ACTIVITY
Each line of the material beneath should be duplicated exactly.

DATASET EXTRACT
(** C6: for every successful handshake completion on a running swarm
    (for an outgoing connection the record is in [connectable_pool], as the
    source takes for granted), [on_handshake_done] refuses the connection
    exactly when the record is banned, or the swarm's peer count is at or
    above the torrent's peer limit, or the record is already connected.
    When it refuses, no peer is added, the stats are unchanged and every
    record keeps its failure count; otherwise one peer is added and
    [stats.peer_count] grows by one. *)
Theorem C6_admission_refused_iff
    (result : tr_handshake_result) (mgr : tr_peerMgr) (s : tr_swarm) :
  get_existing_swarm (io_torrent_hash result) mgr = Some s ->
  hr_is_connected result = true ->
  is_running s = true ->
  pool_nodes_alive (incoming_pool s) s ->
  (io_is_incoming result = false -> is_Some (handshake_peer_info result s)) ->
  exists mgr' s',
    on_handshake_done result mgr = Some (mgr', negb (admission_refused result s))
    /\ get_existing_swarm (io_torrent_hash result) mgr' = Some s'
    /\ (admission_refused result s = true ->
        peers s' = peers s /\ stats s' = stats s
        /\ forall p i, infos s !! p = Some i ->
             exists i', infos s' !! p = Some i'
                        /\ connection_failure_count i' = connection_failure_count i)
    /\ (admission_refused result s = false ->
        length (peers s') = S (length (peers s))
        /\ peer_count (stats s') = S (peer_count (stats s))).
Proof.
  intros Hsw Hok Hrun Halive Hout.
  pose proof (AdmissionFacts.get_swarm_hash _ _ _ Hsw) as Hhash.
  unfold on_handshake_done, admission_refused, handshake_peer_info in *.
  rewrite Hsw, Hok.
  destruct (io_is_incoming result) eqn:Hinc; simpl.
  - rewrite Hrun. simpl. unfold ensure_info_exists.
    destruct (incoming_pool s !! io_socket_address result) as [p|] eqn:Hp; simpl.
    + destruct (Halive _ _ Hp) as [i Hi]. rewrite lookup_alter_eq, Hi. simpl.
      rewrite ?Hi.
      destruct (io_is_utp result); simpl;
        destruct (is_banned i); simpl;
        try (destruct (Nat.leb (peer_limit (tor s)) (peerCount s)) eqn:Hfull;
             unfold peerCount in *; simpl; rewrite ?Hfull; simpl);
        try (destruct (is_connected i); simpl).
      all: eexists _, _; (split; [reflexivity|]).
      all: (split; [by eapply AdmissionFacts.get_put_swarm|]).
      all: simpl; split; intros Href; try discriminate Href.
      all: try (rewrite length_app; simpl; split; [lia | done]).
      all: split; [done|split; [done|]].
      all: intros p0 i0 H0.
      all: destruct (AdmissionFacts.failures_kept_alter (infos s) p
                  (fun i1 => set_pex_flags 0 (found_at TR_PEER_FROM_INCOMING i1))
                  (fun _ => eq_refl) p0 i0 H0) as (i1 & H1 & Hc1).
      all: rewrite <- Hc1.
      all: eapply AdmissionFacts.failures_kept_insert; [|exact H1].
      all: intros i2; rewrite lookup_alter_eq, Hi; simpl; by intros [= <-].
    + rewrite lookup_insert_eq. simpl.
      assert (Hfresh : infos s !! fresh (dom (infos s)) = None).
      { apply not_elem_of_dom, is_fresh. }
      destruct (io_is_utp result); simpl;
        destruct (Nat.leb (peer_limit (tor s)) (peerCount s)) eqn:Hfull;
        unfold peerCount in *; simpl; rewrite ?Hfull; simpl.
      all: eexists _, _; (split; [reflexivity|]).
      all: (split; [by eapply AdmissionFacts.get_put_swarm|]).
      all: simpl; split; intros Href; try discriminate Href.
      all: try (rewrite length_app; simpl; split; [lia | done]).
      all: split; [done|split; [done|]].
      all: intros p0 i0 H0.
      all: destruct (AdmissionFacts.failures_kept_insert (infos s) (fresh (dom (infos s)))
                  (new_incoming_info (io_socket_address result).1 0 TR_PEER_FROM_INCOMING))
             with (p0 := p0) (i0 := i0) as (i1 & H1 & Hc1);
           [by intros i2; rewrite Hfresh | done |].
      all: rewrite <- Hc1.
      all: eapply AdmissionFacts.failures_kept_insert; [|exact H1].
      all: intros i2; rewrite lookup_insert_eq; by intros [= <-].
  - destruct (Hout eq_refl) as [i Hi].
    unfold get_existing_peer_info. simpl. rewrite Hrun. simpl.
    destruct (connectable_pool s !! io_socket_address result) as [p|] eqn:Hp;
      simpl in *; [|done].
    rewrite Hi. simpl.
    destruct (io_is_utp result); simpl;
      destruct (is_banned i); simpl;
      try (destruct (Nat.leb (peer_limit (tor s)) (peerCount s)) eqn:Hfull;
           unfold peerCount in *; simpl; rewrite ?Hfull; simpl);
      try (destruct (is_connected i); simpl).
    all: eexists _, _; (split; [reflexivity|]).
    all: (split; [by eapply AdmissionFacts.get_put_swarm|]).
    all: simpl; split; intros Href; try discriminate Href.
    all: try (rewrite length_app; simpl; split; [lia | done]).
    all: split; [done|split; [done|]].
    all: apply AdmissionFacts.failures_kept_insert.
    all: intros i2; rewrite Hi; by intros [= <-].
Qed.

EXERCISE RESPONSE
(** C6: for every successful handshake completion on a running swarm
    (for an outgoing connection the record is in [connectable_pool], as the
    source takes for granted), [on_handshake_done] refuses the connection
    exactly when the record is banned, or the swarm's peer count is at or
    above the torrent's peer limit, or the record is already connected.
    When it refuses, no peer is added, the stats are unchanged and every
    record keeps its failure count; otherwise one peer is added and
    [stats.peer_count] grows by one. *)
Theorem C6_admission_refused_iff
    (result : tr_handshake_result) (mgr : tr_peerMgr) (s : tr_swarm) :
  get_existing_swarm (io_torrent_hash result) mgr = Some s ->
  hr_is_connected result = true ->
  is_running s = true ->
  pool_nodes_alive (incoming_pool s) s ->
  (io_is_incoming result = false -> is_Some (handshake_peer_info result s)) ->
  exists mgr' s',
    on_handshake_done result mgr = Some (mgr', negb (admission_refused result s))
    /\ get_existing_swarm (io_torrent_hash result) mgr' = Some s'
    /\ (admission_refused result s = true ->
        peers s' = peers s /\ stats s' = stats s
        /\ forall p i, infos s !! p = Some i ->
             exists i', infos s' !! p = Some i'
                        /\ connection_failure_count i' = connection_failure_count i)
    /\ (admission_refused result s = false ->
        length (peers s') = S (length (peers s))
        /\ peer_count (stats s') = S (peer_count (stats s))).
Proof.
  intros Hsw Hok Hrun Halive Hout.
  pose proof (AdmissionFacts.get_swarm_hash _ _ _ Hsw) as Hhash.
  unfold on_handshake_done, admission_refused, handshake_peer_info in *.
  rewrite Hsw, Hok.
  destruct (io_is_incoming result) eqn:Hinc; simpl.
  - rewrite Hrun. simpl. unfold ensure_info_exists.
    destruct (incoming_pool s !! io_socket_address result) as [p|] eqn:Hp; simpl.
    + destruct (Halive _ _ Hp) as [i Hi]. rewrite lookup_alter_eq, Hi. simpl.
      rewrite ?Hi.
      destruct (io_is_utp result); simpl;
        destruct (is_banned i); simpl;
        try (destruct (Nat.leb (peer_limit (tor s)) (peerCount s)) eqn:Hfull;
             unfold peerCount in *; simpl; rewrite ?Hfull; simpl);
        try (destruct (is_connected i); simpl).
      all: eexists _, _; (split; [reflexivity|]).
      all: (split; [by eapply AdmissionFacts.get_put_swarm|]).
      all: simpl; split; intros Href; try discriminate Href.
      all: try (rewrite length_app; simpl; split; [lia | done]).
      all: split; [done|split; [done|]].
      all: intros p0 i0 H0.
      all: destruct (AdmissionFacts.failures_kept_alter (infos s) p
                  (fun i1 => set_pex_flags 0 (found_at TR_PEER_FROM_INCOMING i1))
                  (fun _ => eq_refl) p0 i0 H0) as (i1 & H1 & Hc1).
      all: rewrite <- Hc1.
      all: eapply AdmissionFacts.failures_kept_insert; [|exact H1].
      all: intros i2; rewrite lookup_alter_eq, Hi; simpl; by intros [= <-].
    + rewrite lookup_insert_eq. simpl.
      assert (Hfresh : infos s !! fresh (dom (infos s)) = None).
      { apply not_elem_of_dom, is_fresh. }
      destruct (io_is_utp result); simpl;
        destruct (Nat.leb (peer_limit (tor s)) (peerCount s)) eqn:Hfull;
        unfold peerCount in *; simpl; rewrite ?Hfull; simpl.
      all: eexists _, _; (split; [reflexivity|]).
      all: (split; [by eapply AdmissionFacts.get_put_swarm|]).
      all: simpl; split; intros Href; try discriminate Href.
      all: try (rewrite length_app; simpl; split; [lia | done]).
      all: split; [done|split; [done|]].
      all: intros p0 i0 H0.
      all: destruct (AdmissionFacts.failures_kept_insert (infos s) (fresh (dom (infos s)))
                  (new_incoming_info (io_socket_address result).1 0 TR_PEER_FROM_INCOMING))
             with (p0 := p0) (i0 := i0) as (i1 & H1 & Hc1);
           [by intros i2; rewrite Hfresh | done |].
      all: rewrite <- Hc1.
      all: eapply AdmissionFacts.failures_kept_insert; [|exact H1].
      all: intros i2; rewrite lookup_insert_eq; by intros [= <-].
  - destruct (Hout eq_refl) as [i Hi].
    unfold get_existing_peer_info. simpl. rewrite Hrun. simpl.
    destruct (connectable_pool s !! io_socket_address result) as [p|] eqn:Hp;
      simpl in *; [|done].
    rewrite Hi. simpl.
    destruct (io_is_utp result); simpl;
      destruct (is_banned i); simpl;
      try (destruct (Nat.leb (peer_limit (tor s)) (peerCount s)) eqn:Hfull;
           unfold peerCount in *; simpl; rewrite ?Hfull; simpl);
      try (destruct (is_connected i); simpl).
    all: eexists _, _; (split; [reflexivity|]).
    all: (split; [by eapply AdmissionFacts.get_put_swarm|]).
    all: simpl; split; intros Href; try discriminate Href.
    all: try (rewrite length_app; simpl; split; [lia | done]).
    all: split; [done|split; [done|]].
    all: apply AdmissionFacts.failures_kept_insert.
    all: intros i2; rewrite Hi; by intros [= <-].
Qed.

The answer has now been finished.